Mickey7 is the kind of book that science fiction readers don’t often see — an intelligent story of alien contact that suggests diplomacy is preferable to war. Edward Ashton assembles several familiar science fiction components (colonization of new worlds, storing consciousness and transferring it to an artificially created body, aliens that have a distributed intelligence) and assembles them into an entertaining story that seems fresh despite its familiarity.

The future Diaspora is a recurring theme in science fiction — the idea that humanity will develop the technology to colonize other planets and that (as history shows) plenty of people will be willing to risk danger for the chance to make a new life in a new place. In this version of the future, humans have little choice but to flee from Earth after nearly destroying the planet. Mickey7 takes a deeper-than-average dive into likely reality of colonization. It’s possible to identify planets in the Goldilocks zone that show evidence of having an oxygen-nitrogen atmosphere, but it’s impossible to know whether those planets will support human life, even after a hundred years of terraforming, until humans try to establish a colony. Occasionally colonies thrive. Usually colonists manage to get by or everyone dies.

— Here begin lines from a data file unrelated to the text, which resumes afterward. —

(** * Lunar telemetry simulator: frame encoder, telemetry model and driver loop

    A shallow embedding of [simulator/lunar_simulator.py].

    - Python [int] is [Z]; [bytes] is [list byte]; [bool] is [bool].
    - Python [float] is idealised as a real number ([R]) in the telemetry
      model and in the driver loop: rounding, infinities and NaN are not
      modelled there.  [int(x)] truncates toward zero.  The state update of
      the loop is embedded a second time in the program's own arithmetic,
      IEEE 754 binary64 (module [Double]), where rounding matters.
    - [struct.pack] is embedded for the standard-size little-endian mode
      (prefix [<]) and the format codes the simulator uses; without a prefix
      only one-byte codes are accepted, as in the frame header.
    - The [random] module is an explicit source of draws threaded through
      the model; the socket, the clock and the console are explicit state. *)

From Stdlib Require Import ZArith List String Ascii Strings.Byte Bool Lia.
From Stdlib Require Import Reals Lra.
From Stdlib Require Import QArith Floats.
Import ListNotations.

Local Open Scope Z_scope.

(** Decimal float literals stand for the nearest double, as in Python. *)
Set Warnings "-inexact-float".

(** ** Exceptions and fallible results *)

Inductive exn : Type :=
| StructError          (* struct.error *)
| OSError              (* socket failure *)
| ZeroDivisionError
| KeyboardInterrupt.

Inductive result (A : Type) : Type :=
| Ok (a : A)
| Raise (e : exn).

Arguments Ok {A} a.
Arguments Raise {A} e.

Definition bytes := list byte.

(** ** Python's [struct] module, little-endian standard mode *)

Module Struct.

(** The values the simulator passes to [struct.pack]. *)
Inductive pyval : Type :=
| PyInt (z : Z)
| PyBool (b : bool).

(** Format codes: [h] i16, [H] u16, [i] i32, [I] u32, [B] u8, [?] bool. *)
Inductive code : Type := c_h | c_H | c_i | c_I | c_B | c_bool.

Definition code_of_ascii (a : ascii) : option code :=
  match a with
  | "h"%char => Some c_h
  | "H"%char => Some c_H
  | "i"%char => Some c_i
  | "I"%char => Some c_I
  | "B"%char => Some c_B
  | "?"%char => Some c_bool
  | _ => None
  end.

Definition digit_of_ascii (a : ascii) : option nat :=
  let n := nat_of_ascii a in
  if andb (Nat.leb 48 n) (Nat.leb n 57) then Some (n - 48)%nat else None.

Definition is_space (a : ascii) : bool :=
  match a with
  | " "%char => true
  | _ => false
  end.

(** Scan the body of a format string.  [cnt] is the repeat count read so
    far for the next code, if any. *)
Fixpoint parse_items (s : string) (cnt : option nat) : option (list code) :=
  match s with
  | EmptyString =>
      match cnt with
      | None => Some []
      | Some _ => None       (* repeat count expected a format code *)
      end
  | String a rest =>
      match digit_of_ascii a with
      | Some d =>
          let c := match cnt with None => d | Some c => (10 * c + d)%nat end in
          parse_items rest (Some c)
      | None =>
          if is_space a then
            match cnt with
            | None => parse_items rest None
            | Some _ => None
            end
          else
            match code_of_ascii a with
            | Some c =>
                let k := match cnt with None => 1%nat | Some k => k end in
                match parse_items rest None with
                | Some cs => Some (repeat c k ++ cs)
                | None => None
                end
            | None => None
            end
      end
  end.
(** X19.  [extractColors] returns the empty sequence exactly when no node
    of the forest has a fill or stroke of type SOLID with a colour, nor an
    effect with a colour; a fill or stroke of another type (a gradient, an
    image) never contributes, even when it carries a colour. *)
Theorem X19_colors_empty_iff (nodes : list FigmaNode.t) :
  extractColors nodes = [] <->
  forall node, In node (preorder nodes) ->
    (forall l p, FigmaNode.fills node = Some l \/ FigmaNode.strokes node = Some l ->
       In p l -> Paint.type p = "SOLID"%string -> Paint.color p = None)
    /\ (forall l p, FigmaNode.effects node = Some l -> In p l -> Paint.color p = None).
Proof.
  rewrite extractColors_first_seen. split.
  - intros Hnil node Hn.
    assert (Hno : forall c, ~ In c (node_color_candidates node)).
    { intros c Hc.
      assert (Hcand : In c (color_candidates nodes)).
      { apply in_flat_map. now exists node. }
      destruct (first_seen_complete color_key string_dec _ [] c Hcand)
        as [y [Hy _]]; [intros []|].
      apply (in_map toParsedColor) in Hy. rewrite Hnil in Hy. contradiction. }
    unfold node_color_candidates in Hno. split.
    + intros l p Hl Hp Hty.
      destruct (Paint.color p) as [c|] eqn:Hc; [|reflexivity].
      exfalso. apply (Hno c). destruct Hl as [Hl|Hl].
      * apply in_or_app. left. apply solid_colors_In. now exists l, p.
      * apply in_or_app. right. apply in_or_app. left.
        apply solid_colors_In. now exists l, p.
    + intros l p Hl Hp.
      destruct (Paint.color p) as [c|] eqn:Hc; [|reflexivity].
      exfalso. apply (Hno c). apply in_or_app. right. apply in_or_app. right.
      apply effect_colors_In. now exists l, p.
  - intros Hnone.
    destruct (color_candidates nodes) as [|c l] eqn:E; [reflexivity|].
    exfalso.
    assert (Hc : In c (color_candidates nodes)) by (rewrite E; now left).
    apply in_flat_map in Hc. destruct Hc as [node [Hn Hc]].
    destruct (Hnone node Hn) as [Hfs He].
    unfold node_color_candidates in Hc.
    apply in_app_or in Hc. destruct Hc as [Hc|Hc].
    + apply solid_colors_In in Hc. destruct Hc as [l' [p [Hl [Hp [Hty Hcol]]]]].
      rewrite (Hfs l' p (or_introl Hl) Hp Hty) in Hcol. discriminate.
    + apply in_app_or in Hc. destruct Hc as [Hc|Hc].
      * apply solid_colors_In in Hc. destruct Hc as [l' [p [Hl [Hp [Hty Hcol]]]]].
        rewrite (Hfs l' p (or_intror Hl) Hp Hty) in Hcol. discriminate.
      * apply effect_colors_In in Hc. destruct Hc as [l' [p [Hl [Hp Hcol]]]].
        rewrite (He l' p Hl Hp) in Hcol. discriminate.
Qed.
Lemma shard_names_sort_example :
  str_lt (shard_name (lit "index") 9) (shard_name (lit "index") 10)
  /\ str_lt (shard_name (lit "index") 1000) (shard_name (lit "index") 999).
Proof.
  split.
  - apply (proj1 (shard_names_sort_in_shard_order (lit "index")) 9 10); lia.
  - apply (proj2 (shard_names_sort_in_shard_order (lit "index"))).
Defined.

(** ** Batches of documents *)

Lemma read_line_batch_floor (lpd bd : Z) (st : seg_state) (line : str) :
  read_line lpd bd st line = read_line lpd (Z.max 1 bd) st line.
Proof.
  unfold read_line. destruct (len (line_buf st ++ [line]) >=? lpd); [|reflexivity].
  assert (H : 1 <= len (doc_buf st ++ [concat (line_buf st ++ [line])])).
  { rewrite len_app. pose proof (len_nonneg (doc_buf st)). unfold len at 2. simpl. lia. }
  replace (len (doc_buf st ++ [concat (line_buf st ++ [line])]) >=? Z.max 1 bd)
    with (len (doc_buf st ++ [concat (line_buf st ++ [line])]) >=? bd); [reflexivity|].
  rewrite !Z.geb_leb.
  destruct (Z.leb_spec bd (len (doc_buf st ++ [concat (line_buf st ++ [line])])));
    destruct (Z.leb_spec (Z.max 1 bd)
                (len (doc_buf st ++ [concat (line_buf st ++ [line])])));
    lia || reflexivity.
Qed.

Lemma submit_batches_batch_floor (lines : list str) (lpd bd : Z) :
  submit_batches lines lpd bd = submit_batches lines lpd (Z.max 1 bd).
Proof.
  unfold submit_batches. do 2 f_equal.
  generalize {| futures := []; doc_buf := []; line_buf := []; next_doc_id := 0 |}.
  induction lines as [|x lines IH]; intros st; simpl; [reflexivity|].
  rewrite IH, read_line_batch_floor. reflexivity.
Qed.

Lemma read_line_batch_inv (lpd bd : Z) (st : seg_state) (line : str) :
  1 <= bd ->
  batch_inv (Z.to_nat bd) st -> batch_inv (Z.to_nat bd) (read_line lpd bd st line).
Proof.
  intros Hbd [Hfull Hbuf]. unfold read_line, batch_inv.
  destruct (len (line_buf st ++ [line]) >=? lpd); [|split; assumption].
  destruct (len (doc_buf st ++ [concat (line_buf st ++ [line])]) >=? bd) eqn:E;
    cbn [futures doc_buf].
  - split; [|simpl; lia]. apply Forall_app. split; [exact Hfull|].
    constructor; [|constructor]. cbn [fst].
    apply Z.geb_le in E. unfold len in E. rewrite length_app in *. simpl in *. lia.
  - split; [exact Hfull|].
    rewrite Z.geb_leb in E. apply Z.leb_gt in E. unfold len in E. lia.
Qed.

Lemma read_lines_batch_inv (lpd bd : Z) (l : list str) (st : seg_state) :
  1 <= bd ->
  batch_inv (Z.to_nat bd) st ->
  batch_inv (Z.to_nat bd) (fold_left (read_line lpd bd) l st).
Proof.
  intros Hbd. revert st. induction l as [|x l IH]; intros st H; simpl; [exact H|].
  apply IH, read_line_batch_inv; assumption.
Qed.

The plot is fairly simple, with only a few significant characters and a straightforward storyline. In this case, simplicity is a virtue. Mickey got into some trouble and needed to get off a planet. He joined a colony ship in the only available position — as an expendable. His memories are downloaded and his DNA is recorded. When he dies — and that’s part of the job, because some jobs require human exposure to radiation or other deadly environments — a new body will be printed, his last-recorded memories will be uploaded to his new brain, and he’ll be good to go. Except for the dying part, which is usually quite unpleasant.

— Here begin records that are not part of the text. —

Lemma on_orbit_bounded q : on_orbit q → bounded q.
Proof.
  intros Horb. pose proof Horb as ([kc Hc] & [kq Hq] & _ & Hm & [kl Hl]).
  repeat split.
  - rewrite Hc. apply awareness_orbit.
  - rewrite Hq. apply coherence_orbit.
  - by rewrite Hm.
  - rewrite Hl. pose proof (velocity_orbit kl) as Hok.
    unfold velocity_ok in Hok. by apply andb_prop in Hok as [[? _]%andb_prop _].
  - intros region v Hv. pose proof (channel_on_orbit _ _ _ Horb Hv) as Hok.
    unfold channel_ok in Hok. by apply andb_prop in Hok as [? _].
Qed.

(** C5. From the state in which the orchestrator starts, after any number
    of timer updates and activity updates, every metric of the state
    vector and every activity channel lies in the interval from 0 to 1. *)
Theorem metrics_stay_in_unit_interval s q :
  reachable s → quantum_state s = Some q → bounded q.
Proof.
  intros Hreach Hq.
  destruct (reachable_on_orbit s Hreach) as (q' & Hq' & Horb).
  assert (q' = q) as -> by congruence.
  by apply on_orbit_bounded.
Qed.
(** X3: the two writes are not one step.  With the [csv] directory in
    place, a table that was cast is written as CSV, and the task then fails
    in [to_parquet] when pyarrow refuses the table or the [pq] directory is
    missing: with the exception of pyarrow in the first case, whether the
    directory is there or not, and with an [OSError] otherwise. *)
Theorem csv_left_when_parquet_fails
    (sf : Salesforce) (o : SfObject) (w : World) (data : pyval)
    (df df' : DataFrame) :
  answer args sf o = inr data →
  truthy data = true →
  raw_table args data = inr df →
  astype (cast_cell pd) (dict_fields o) df = inr df' →
  is_dir (w_fs w) (output_path args ++ [lit "csv"]) = true →
  is_dir (w_fs w) (csv_path args o) = false →
  is_Some (arrow_error pd df')
    ∨ is_dir (w_fs w) (output_path args ++ [lit "pq"]) = false →
  ∃ w', get_sf_data args pd sf o w =
          (inl (default (Exn OSError (lit "cannot open file for writing"))
                  (arrow_error pd df')), w')
    ∧ w_fs w' = <[csv_path args o :=
                    File (Csv (map fst (df_columns df')) (rows_of df') false)]>
                  (w_fs w).
Proof.
  intros Ha Ht Hdf Hcast Hcsv Hc Hfail.
  rewrite get_sf_data_spec, Ha. simpl. rewrite Ht, Hdf.
  rewrite coerce_and_write_spec. simpl. rewrite Hcast.
  destruct (csv_pq_distinct args o) as [_ Hne].
  unfold writable. simpl.
  unfold csv_path at 1 2. rewrite parent_snoc. fold (csv_path args o).
  rewrite Hcsv, Hc. simpl.
  destruct (arrow_error pd df') as [e|] eqn:Harrow; simpl; [eauto|].
  destruct Hfail as [[e He]|Hpq]; [done|].
  change (is_dir (<[csv_path args o:=File (csv_of df')]> (w_fs w)))
    with (is_dir (w_fs (add_file (csv_path args o) (csv_of df') w))).
  unfold pq_path at 1. rewrite parent_snoc.
  rewrite is_dir_add_file by done. rewrite Hpq. simpl. eauto.
Qed.

End TaskFiles.


Lemma csv_left_when_parquet_fails_witness :
  ∃ w', get_sf_data Example.normal Example.pandas Example.sf Example.Account
          NoParquet.world =
          (inl (Exn OSError (lit "cannot open file for writing")), w')
    ∧ w_fs w' !! [lit "out"; lit "csv"; lit "Account.csv"] =
        Some (File (Csv [lit "Id"; lit "Name"]
                (rows_of NoParquet.accounts) false)).
Proof.
  destruct (csv_left_when_parquet_fails Example.normal Example.pandas Example.sf
              Example.Account NoParquet.world
              (Example.envelope Example.accounts)
              NoParquet.accounts NoParquet.accounts)
    as (w' & Hrun & Hfs); try reflexivity; [by right|].
  exists w'. split; [exact Hrun|].
  rewrite Hfs. rewrite lookup_insert_eq. reflexivity.
Defined.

During one of his trips outside the dome, Mickey’s seventh incarnation falls down a hole and into a labyrinth of tunnels. His friend assumes that Mickey will soon be eaten by indigenous creatures called creepers. By the time Mickey makes his way out of the tunnels, Mickey8 has been printed. Having two versions in existence at the same time creates all sorts of problems with food rations, so at least one of them will have to go. When neither volunteers, they try to keep their dual existence a secret. That’s an entertaining premise for a story that explores the complications of two identical guys canoodling with two different women while each tries to make do on half the usual rations.

The story eventually leads to a confrontation between the Mickeys and their boss, as well as between the Mickeys and the indigenous life forms. The resolution suggests that creative people can solve problems without killing everyone in sight. I might recommend Mickey7 for that alone, but I also recommend it because the story as a whole is fun and the characters are likeable.